Five years ago, with little evidence that teacher and student use of computers in classroom lessons would raise test scores, Kyrene (AZ) school district voters authorized $33 million in technology expenditures. Since then Kyrene administrators and teachers have offered enthusiastic endorsements, teachers and students have used the technology, and, here is the kicker: test scores have stagnated.*
The tough question that journalist Matt Richtel asks in his report on the Kyrene (AZ) school district’s impressive investment in hardware and software is straightforward: Why have test scores been sluggish?
None of this has surprised those of us who, over the years, have pointed out the lack of cause-and-effect between technology use and student test scores. What did surprise me, however, were the responses of journalists, academics, teachers, CEOs, vendors, and others who read the New York Times piece last month.
After sampling the responses–I confess that the ones I offer here may be unrepresentative–it seems to me that denial is at work. Denying facts is a common psychological defense mechanism that most of us have practiced many times.
“That throbbing pain in the knee for the past three hours will go away and I will feel better.”
“Sure, I weigh ten pounds heavier than I did last month but I don’t have a weight problem.”
“Global climate change is a figment of a few scientists’ imagination”
Denial of unpleasant facts is so common that it shows up repeatedly in comments from smart people to the Richtel article.
Blame the tests.
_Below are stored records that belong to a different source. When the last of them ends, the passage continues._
Lemma setter_changes o w :
  setter o = true -> (forall c, current (inner w) = Some c -> in_bounds c) ->
  exists g', store_exec w o = mkWorld g' (disk w) (bus w) /\ changes o (inner w) g'.
Proof.
  intros Ho Hc.
  assert (Hsec : forall now f,
    (forall c c', in_bounds c -> f c = Some c' -> in_bounds c') ->
    exists g', (run (call (section (update_with now f))) w).2 =
      mkWorld g' (disk w) (bus w) /\ changes o (inner w) g').
  { intros now f Hf. rewrite run_call. unfold section, update_with.
    destruct w as [g d b]; simpl in *.
    destruct (file_path g) eqn:Hp; [|eexists; split; [done|by left]].
    destruct (current g) as [c|] eqn:Hcur; [|eexists; split; [done|by left]].
    destruct (f c) as [c'|] eqn:Hfc; (eexists; split; [done|]); [|by left].
    right. exists c', now. split; [done|]. split; [|rewrite Hp; eauto]. by eapply Hf; [apply Hc|]. }
  destruct o as [| now t|now s|now p|now t| |]; try done; simpl.
  - unfold set_json. destruct (from_text t) as [v|] eqn:Ht; simpl.
    + unfold section. destruct w as [g d b]; simpl in *.
      destruct (file_path g) eqn:Hp; simpl; eexists; (split; [done|]); [|by left].
      right. exists (AppConfig.from_json_value v), now. split; [done|].
      split; [by eapply load_in_bounds|]. rewrite Hp. eauto.
    + exists (inner w). split; [by destruct w|by left].
  - apply Hsec. intros c c' Hb [= <-]. by apply with_sync_in_bounds.
  - apply Hsec. intros c c' Hb [= <-]. by apply with_probe_cache_in_bounds.
  - apply Hsec. intros c c' Hb. case_decide; [done|]. intros [= <-]. by apply with_security_in_bounds.
Qed.

(** ** [flush] *)
Definition target (g : Inner) : option (string * AppConfig) :=
  match file_path g, pending g, current g with
  | Some p, Some c, _ => Some (p, c)
  | Some p, None, Some c => Some (p, c)
  | _, _, _ => None
  end.

Definition unarmed (g : Inner) : Inner :=
  match file_path g with
  | None => g
  | Some _ => mkInner (file_path g) (current g) None None (loaded_from_disk g)
  end.

Lemma run_on_disk {A} (p : prog (Disk content) A) w :
  run (on_disk p) w = ((run p (disk w)).1, on_a_disk (run p (disk w)).2 w).
Proof. apply run_zoom; try done. by intros []. Qed.



(** Without failing operations. *)
Lemma run_flush g d b : verdicts d = [] ->
  match target g with
  | None => run flush (mkWorld g d b) = (inr None, mkWorld (unarmed g) d b)
  | Some (p, c) => exists o,
      let d' := mkDisk (<[p := mkFile (Text (to_string c)) true]> (names d)) o [] in
      run flush (mkWorld g d b) =
        (inr (Some (to_string c)),
         mkWorld (unarmed g) d'
           (match b with Some b => Some (EventBus.publish (ConfigChanged (to_string c)) b).2 | None => None end)) /\
      forall m, DiskFs.power_loss d' m -> m p = Some (Text (to_string c))
  end.
Proof.
  intros Hv. assert (Hgo : forall p c, exists o, let d' := mkDisk (<[p := mkFile (Text (to_string c)) true]> (names d)) o [] in
    (forall g, run (write_to_disk p (to_string c)) (mkWorld g d b) = (inr tt, mkWorld g d' b)) /\
    forall m, DiskFs.power_loss d' m -> m p = Some (Text (to_string c))).
  { intros p c. destruct (run_durable p (Text (to_string c)) d Hv) as (o & Hr & Hm). exists o. split; [|done]. intros g0.
    unfold write_to_disk. rewrite run_bind, run_on_disk, run_call. unfold DiskFs.next_verdict. cbn [disk]. rewrite Hv. cbn [fst snd].
    change (on_a_disk d (mkWorld g0 d b)) with (mkWorld g0 d b). rewrite run_bind, run_on_disk. cbn [disk]. by rewrite Hr. }
  unfold flush, target, unarmed. destruct g as [[p|] [c|] [q|] pa l]; cbn [file_path pending current]; try done.
  all: match goal with |- context [mkFile (Text (to_string ?x)) true] => destruct (Hgo p x) as (o & Hr & Hm); exists o; split; [|done] end; rewrite run_bind, run_call; cbn [section fst snd disk bus inner file_path current pending loaded_from_disk];
    rewrite run_bind; by rewrite Hr.
Qed.







(** ** Nothing is lost *)

(** After the launch that loaded [c0], with [d0] in the file. *)
Record account (path : string) (c0 : AppConfig) (d0 : option content) (w : world) : Prop := {
  acc_path : file_path (inner w) = Some path;
  acc_faults : verdicts (disk w) = [];
  acc_current : exists c, current (inner w) = Some c /\ in_bounds c /\
    match pending (inner w) with
    | Some p => p = c /\ is_Some (pending_at (inner w))
    | None => DiskFs.read path (disk w) = Some (Text (to_string c)) \/
        (c = c0 /\ DiskFs.read path (disk w) = d0)
    end
}.

Lemma account_flush path c0 d0 w :
  account path c0 d0 w -> account path c0 d0 (run flush w).2 /\
  pending (inner (run flush w).2) = None.
Proof.
  intros [Hp Hf (c & Hc & Hb & Hpend)]. destruct w as [g d b].
  cbn [inner disk bus] in *. assert (Hr := run_flush g d b Hf).
  assert (Ht : target g = Some (path, c)).
  { unfold target. rewrite Hp, Hc. destruct (pending g); naive_solver. }
  rewrite Ht in Hr. destruct Hr as (o & -> & _). unfold unarmed. rewrite Hp. split; [|done]. split; [done|done|].
  exists c. split; [done|]. split; [done|]. left. unfold DiskFs.read. cbn. by rewrite lookup_insert_eq.
Qed.

Lemma account_step path c0 d0 w o :
  match o with Init _ => False | _ => True end ->
  account path c0 d0 w -> account path c0 d0 (store_exec w o).
Proof.
  intros Ho Ha. destruct (setter o) eqn:Hs.
  - pose proof Ha as [Hp Hf (c & Hc & Hb & Hpend)].
    destruct (setter_changes o w Hs) as (g' & -> & [->|(c' & now & -> & Hb' & _)]).
    + intros c1 Hc1. congruence.
    + split; simpl; try done. exists c. done.
    + split; simpl; try done. exists c'. split; [done|]. split; [done|]. split; [done|]. eauto.
  - destruct o as [| | | | | |now]; try done; cbn [store_exec].
    + by apply account_flush.
    + unfold tick_if_due. rewrite run_bind, run_call. unfold section.
      destruct w as [g d b]. cbn [inner disk bus].
      destruct (due now g); [|done]. rewrite run_bind.
      pose proof (account_flush path c0 d0 (mkWorld g d b) Ha) as [Hfl _].
      by destruct (run flush (mkWorld g d b)) as [[e|r] w'].
Qed.

(** no change of settings is lost.  After a launch, and any sequence of setter
    calls, ticks and flushes run to completion without disk failures, the store still
    has one current configuration, in bounds, and it is either pending with its timer
    armed, or what [config.json] holds, or the configuration loaded at launch,
    unchanged; and a flush leaves nothing pending. *)
Theorem settings_are_never_lost (path : string) (c0 : AppConfig) (w : world) (os : list store_op)
    (Hp : file_path (inner w) = Some path) (Hc : current (inner w) = Some c0)
    (Hb : in_bounds c0) (Hn : pending (inner w) = None) (Hf : verdicts (disk w) = [])
    (Hos : forall d, Init d ∉ os) :
  let w' := store_run w os in
  (exists c, current (inner w') = Some c /\ in_bounds c /\
    match pending (inner w') with
    | Some p => p = c /\ is_Some (pending_at (inner w'))
    | None => DiskFs.read path (disk w') = Some (Text (to_string c)) \/
        (c = c0 /\ DiskFs.read path (disk w') = DiskFs.read path (disk w))
    end) /\
  pending (inner (store_exec w' Flush)) = None.
Proof.
  assert (Hgen : forall w1, account path c0 (DiskFs.read path (disk w)) w1 -> account path c0 (DiskFs.read path (disk w)) (store_run w1 os)).
  { clear Hp Hc Hn Hf. induction os as [|o os IH]; intros w1 Ha; [done|]. apply IH.
    - intros d Hd. apply (Hos d). by right.
    - apply account_step; [|done]. destruct o; try done. apply (Hos dir). by left. }
  destruct (Hgen w) as [Hp' Hf' Hc'].
  { split; try done. exists c0. rewrite Hn. auto. }
  split; [exact Hc'|]. apply (account_flush path c0 (DiskFs.read path (disk w))). by split.
Qed.

(** what a flush wrote is what the next launch loads.  For a store whose current
    configuration is representable and whose text reads back, a flush without
    failures publishes that text once, and a fresh process initialised on the same
    directory loads exactly that configuration and knows it came from disk. *)
Theorem flush_survives_restart (dir : string) (g : Inner) (c : AppConfig)
    (d : Disk content) (b : EventBus) (Hd : verdicts d = [])
    (Hp : file_path g = Some (dir ++ "/" ++ FILE_NAME)%string)
    (Hc : current g = Some c) (Hpend : forall p, pending g = Some p -> p = c)
    (Hs : AppConfig.sanitized c = c) (Hr : representable c)
    (Ht : text_exact (AppConfig.to_json_value c)) (Hb : bus_wf b) :
  let '(r, w) := run flush (mkWorld g d (Some b)) in
  r = inr (Some (to_string c)) /\
  (sent <$> bus w) = Some (sent b ++ [ConfigChanged (to_string c)]) /\
  let '(r2, w2) := run (init dir) (mkWorld new (disk w) None) in
  r2 = inr (to_string c) /\ get_app_config (inner w2) = Some c /\
  was_loaded_from_disk (inner w2) = true.
Proof.
  assert (Hfl := run_flush g d (Some b) Hd).
  assert (Htg : target g = Some ((dir ++ "/" ++ FILE_NAME)%string, c)).
  { unfold target. rewrite Hp, Hc. destruct (pending g) as [p|]; [|done].
    by rewrite (Hpend p). }
  rewrite Htg in Hfl. destruct Hfl as (o & -> & _). split; [done|]. split; [simpl; by rewrite publish_sent|].
  unfold init. rewrite run_bind, run_on_disk, run_call. unfold read_file, DiskFs.read; simpl.
  rewrite lookup_insert_eq. unfold to_string. unfold text_exact in Ht. simpl. rewrite Ht.
  rewrite config_roundtrip, Hs by done. simpl. done.
Qed.

End Laws.

(** ** Witnesses and two limits *)
Definition demo_config : AppConfig :=
  Store.with_security (Some {| tier := Keychain; modifiers := SecurityTierModifiers.default |})
    AppConfig.default.

Definition demo_path : string := "/d/config.json".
Test scores have plateaued because current standardized tests do not capture the thinking, decision-making, and critical skills that student learn from using classroom software. From a Duke University professor:
“It is not the test scores that are stagnant. It is the tests themselves. We need a better, more interactive, more comprehensive, and accurate way of testing how kids think, how they learn, how they create, how the browse the Web and find knowledge, how they synthesize it and apply it to the world they live in. As long as we measure great teaching … by a metric invented for our great grandparents, we give kids not just the limited options of A, B, C, and D in a world where they can Google anything, anytime.”
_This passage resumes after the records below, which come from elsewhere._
(* ===== verification/Unlock.v ===== *)
(** * The unlock orchestrators ([security/tier_unlock_orchestrator.rs], [app.rs])

    The per-tier handlers that take the application from locked to unlocked and the
    first-launch handlers that create the key, over the application state they share:
    each call on the secret store, the bus, the tier machine, the limiters, the
    configuration store, the database slot, the file system or the keychain is one
    step.  Random values (keys, salts, nonces, prompt ids), the readings of the clock
    and whether the key-derivation task panicked are arguments.  [ui] is what the other
    tasks do to the application while a handler is parked on a prompt. *)
From Stdlib Require Import ZArith Lia.
From stdpp Require Import prelude gmap strings list.
From S2P Require Import Prelude Types Bus Json SecurityConfig TierMachine Config RateLimit Secrets.
From S2P Require Import PromptRegistry Prog Codec Gate MasterPassword ConfigStore.

Local Open Scope Z_scope.
Local Open Scope prog_scope.

Inductive UnlockOutcome :=
| Staged
| WrongSecret
| Cancelled
| PluginError (code : string)
| Corruption (detail : string).

(** How a call of a handler ends: with its outcome, with a panic that unwinds it, or
    not at all, because the prompt it awaits is never answered. *)
Inductive completion :=
| Done (o : UnlockOutcome)
| Panicked
| Parked.

Definition unlock_reply : Type := string + option byte_list.
Definition seal_reply : Type := string + unit.

Record App := mkApp {
  os : Os;
  secrets : SecretStore;
  bus : EventBus;
  machine : Machine;
  rate_limiters : InMemoryRateLimiterRegistry.Registry;
  store : ConfigStore.Inner;
  (** The open database: its path and the key it was opened with. *)
  db : option (string * byte_list);
  support_dir : option string;
  unlock_prompts : PromptRegistry unlock_reply;
  seal_prompts : PromptRegistry seal_reply
}.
Blame classroom structure. From the editor of a educational technology journal:
“In the photo that accompanies Richtel’s article, we see students in a traditional classroom, lined up in rows and sitting before notebook computers…. The crux of the problem is we forget that a classroom is a form of technology, too. Thus, we have a case in which a newer technology (computers with internet access) is embedded in an older technology (classroom)….For the 19th century classroom, perhaps the best technology is the 19th century lecture and hardcopy textbook. The point is that the latest technology, confined to a classroom, is like a Pratt & Whitney F100 turbofan jet engine in a 1965 Volkswagen beetle chassis. If the beetle doesn’t fly, no one’s surprised.”
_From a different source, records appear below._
(** ** The reader accepts exactly the grammar *)
Lemma read_length_spec buf idx n j :
  bytes_ok buf -> 0 <= idx <= len buf ->
  read_der_length buf idx = inr (n, j) <->
  exists h rest, suffix buf idx = h ++ rest /\ length_header h n /\ j = idx + len h.
Proof.
  intros Hb Hi. unfold read_der_length. destruct (Z.leb_spec (len buf) idx) as [Hle|Hlt].
  { split; [done|]. intros (h & rest & Hs & Hh & _). apply header_len in Hh.
    pose proof (suffix_bound _ _ _ _ Hi Hs). pose proof (len_nonneg rest). lia. }
  pose proof (suffix_cons buf idx ltac:(lia)) as Hc. pose proof (suffix_ok buf idx Hb) as Hok.
  rewrite Hc in Hok. apply Forall_cons in Hok as [Hf Hok].
  set (f := at_ buf idx) in *. rewrite land_80 by done. cbv zeta.
  destruct (Z.ltb_spec f 128) as [Hs|Hs].
  - split.
    + intros [= <- <-]. exists [f], (suffix buf (idx + 1)). split; [done|].
      split; [apply short_form; int_unfold; lia|]. done.
    + intros (h & rest & Hs' & Hh & ->). rewrite Hc in Hs'.
      destruct Hh as [m Hm|bs Hbs]; simplify_eq/=; [done|]. pose proof (len_nonneg bs). lia.
  - rewrite land_7f by done. unfold DER_MAX_LENGTH_BYTES.
    pose proof (len_suffix buf (idx + 1) ltac:(lia)) as Hl.
    destruct (_ || _ || _) eqn:Hg.
    + split; [done|]. intros (h & rest & Hs' & Hh & _). rewrite Hc in Hs'. exfalso.
      destruct Hh as [m Hm|bs Hbs]; simplify_eq/=; [lia|].
      assert (Ht : suffix buf (idx + 1) = bs ++ rest) by congruence.
      rewrite Ht, len_app in Hl. pose proof (len_nonneg rest).
      assert (1 <= len bs <= 4) by (unfold len; lia).
      rewrite !orb_true_iff, Z.eqb_eq, !Z.ltb_lt in Hg. lia.
    + assert (Hg' : 1 <= f - 128 <= 4 /\ idx + 1 + (f - 128) <= len buf).
      { int_unfold. breflect. lia. }
      set (bs := slice buf (idx + 1) (f - 128)).
      assert (Hsp : suffix buf (idx + 1) = bs ++ drop (Z.to_nat (f - 128)) (suffix buf (idx + 1)))
        by (subst bs; unfold slice; by rewrite take_drop).
      assert (Hbs : len bs = f - 128).
      { subst bs. unfold slice, len in *. rewrite length_take. fold (suffix buf (idx + 1)). lia. }
      rewrite fold_be_value by (subst bs; by apply Forall_take, Forall_drop). split.
      * intros [= <- <-]. exists (128 + len bs :: bs), (drop (Z.to_nat (f - 128)) (suffix buf (idx + 1))).
        split; [rewrite Hc; cbn [app]; rewrite <-Hsp; f_equal; lia|]. split; [apply long_form; unfold len in Hbs; lia|].
        rewrite len_cons. lia.
      * intros (h & rest & Hs' & Hh & ->). rewrite Hc in Hs'.
        destruct Hh as [m Hm|bs' Hbs']; simplify_eq/=; [lia|].
        assert (Ht : suffix buf (idx + 1) = bs' ++ rest) by congruence.
        assert (bs = bs') as -> by (apply (slice_suffix _ _ _ _ rest Ht); lia).
        rewrite len_cons. do 2 f_equal. lia.
Qed.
Then there is my favorite example of denial.
What Richtel says is probably true but he reported the wrong story.
From a journalist:
“[M]y real point is that the Times reporter could–and should–have written a different story:
‘Schools spend billions on technology but use it to do the same old stuff in more entertaining ways!‘
Why is this happening, the reporter could have asked? Is it because teachers don’t understand the technology’s power, or because they want to make sure the kids learn what the adults have decided they must learn…?”
Finally, most responses denied the complexities in operating tax-supported public schools aimed at serving all students and achieving multiple economic, social, and political purposes. Well-funded reformers championing iPads et. al. see devices in classrooms and home as the cure-all for inequities (e.g., online instruction available to rich and poor) and uneven teaching (e.g., you cannot get effective teachers in every single classroom but you can get effective teaching online). Were it only that simple.
These examples illustrate different forms of denial at work. Richtel’s report on Kyrene’s expenditures for computer hardware and software for the purpose of improving teaching and learning without showing even a minimal return on investment (ROI)–the magical mantra that current reformers use as the gold standard–challenges the dominant “wisdom” about the worth of instructional technologies. That the Kyrene school district in Arizona might be the grain of sand revealing a larger truth about the value of classroom technology is very hard to face.
*Full disclosure: I am one of the sources cited in the New York Times report and have argued elsewhere many times that “return on investment” insofar as computers in classrooms and test scores are concerned has been minimal.